The Exchange Hub online events are only open to members of PHAP, the only sector-wide professional association of individuals engaged in humanitarian assistance and protection worldwide. You can read more about membership and apply at phap.org/membership.
Alison Giffen is a senior associate and co-director of Stimson's Future of Peace Operations program and leads Stimson's Civilians in Conflict project. Giffen is an expert on peace operations and the prevention of violence against civilians, including in its most extreme manifestation: mass atrocities. She has more than 15 years of policy, advocacy and research experience. Giffen joined Stimson in 2009 after working in Sudan to design, implement and coordinate an international NGO's global strategy to secure civilian rights to protection. As a policy analyst for the Open Society Institute, Giffen promoted multilateral US foreign engagement and US support of UN reform initiatives. She was project director of a groundbreaking study on ex-combatants in Sierra Leone, and was the founding director of the US Office on Colombia, an international coalition of groups monitoring military assistance to and promoting peace and human rights in Colombia. Giffen received her MA in international affairs from the School for International and Public Affairs at Columbia University, and received her BA in diplomacy and world affairs from Occidental College.
Jules Frost is the Senior Advisor for Civil-Military & Police Relations for World Vision International. She provides leadership and oversight for strategy and policy development, and operational guidance pertaining to engagement with state and non-state armed actors. Previously, as co-chair for the IASC Humanitarian Space and Civil-Military Relations Task Force, Frost facilitated the revision of the IASC Non-Binding Guidelines on the Use of Armed Escorts for Humanitarian Convoys.
Nicki Bennett is currently on maternity leave from her job as the Head of OCHA South Sudan's Policy Unit, where she works on the protection of civilians, humanitarian access and civil-military coordination. She has also worked at OCHA headquarters as the Acting Chief of the Protection & Displacement Section, and for OCHA Pakistan as the Head of Policy & Strategic Planning Unit. Prior to joining OCHA, Nicki spent seven years working in the field for humanitarian NGOs (including five years with Oxfam's global emergency response team). She holds a Masters degree in Development Management and a Bachelors degree in Political Studies.

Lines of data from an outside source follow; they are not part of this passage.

(** The response that lets a fetch succeed. *)
Definition good_reply (rep : reply) : Prop :=
  ∃ r, rep = Response r ∧ ¬ (400 ≤ status_code r < 600)%Z ∧ broken r = None.

(** ** Concrete servers and states, for the runs evaluated below *)

Definition base_url : str := py "https://www.accessdata.fda.gov/cdrh_docs/".

(** A response with status 200 and a small body. *)
Definition found (u : str) : response :=
  {| status_code := 200; reason := py "OK"; url := u;
     content := [[Byte.x25; Byte.x50; Byte.x44; Byte.x46]]; broken := None |}.

(** A response with status 404. *)
Definition not_found (u : str) : response :=
  {| status_code := 404; reason := py "Not Found"; url := u;
     content := []; broken := None |}.

(** A server that has every document. *)
Definition generous_server (n : nat) (u : str) : reply := Response (found u).

(** A server that has the document K241380 and nothing else. *)
Definition mock_server (n : nat) (u : str) : reply :=
  if bool_decide (u = base_url ++ py "pdf24/K241380.pdf")
  then Response (found u) else Response (not_found u).

(** A server that answers the first request and not the second. *)
Definition flaky_server (n : nat) (u : str) : reply :=
  match n with
  | 0 => Response (found u)
  | _ => NoResponse (py "Connection refused")
  end.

Damian Lilly was Senior Advisor on the Protection of Civilians for UNMISS until March 2014.
Angharad Laing is currently the Executive Director of the International Association of Professionals in Humanitarian Assistance and Protection (PHAP) and has worked in the field of humanitarian policy since 2003. She is also a board member of the European Society of Association Executives (ESAE) and a member of the Steering Committee of ELRHA. Having previously worked in the private sector, she spent several years with the Program on Humanitarian Policy and Conflict Research (HPCR) at Harvard University. She holds a bachelor’s degree from Harvard College and a master’s degree in public policy from the Harvard Kennedy School.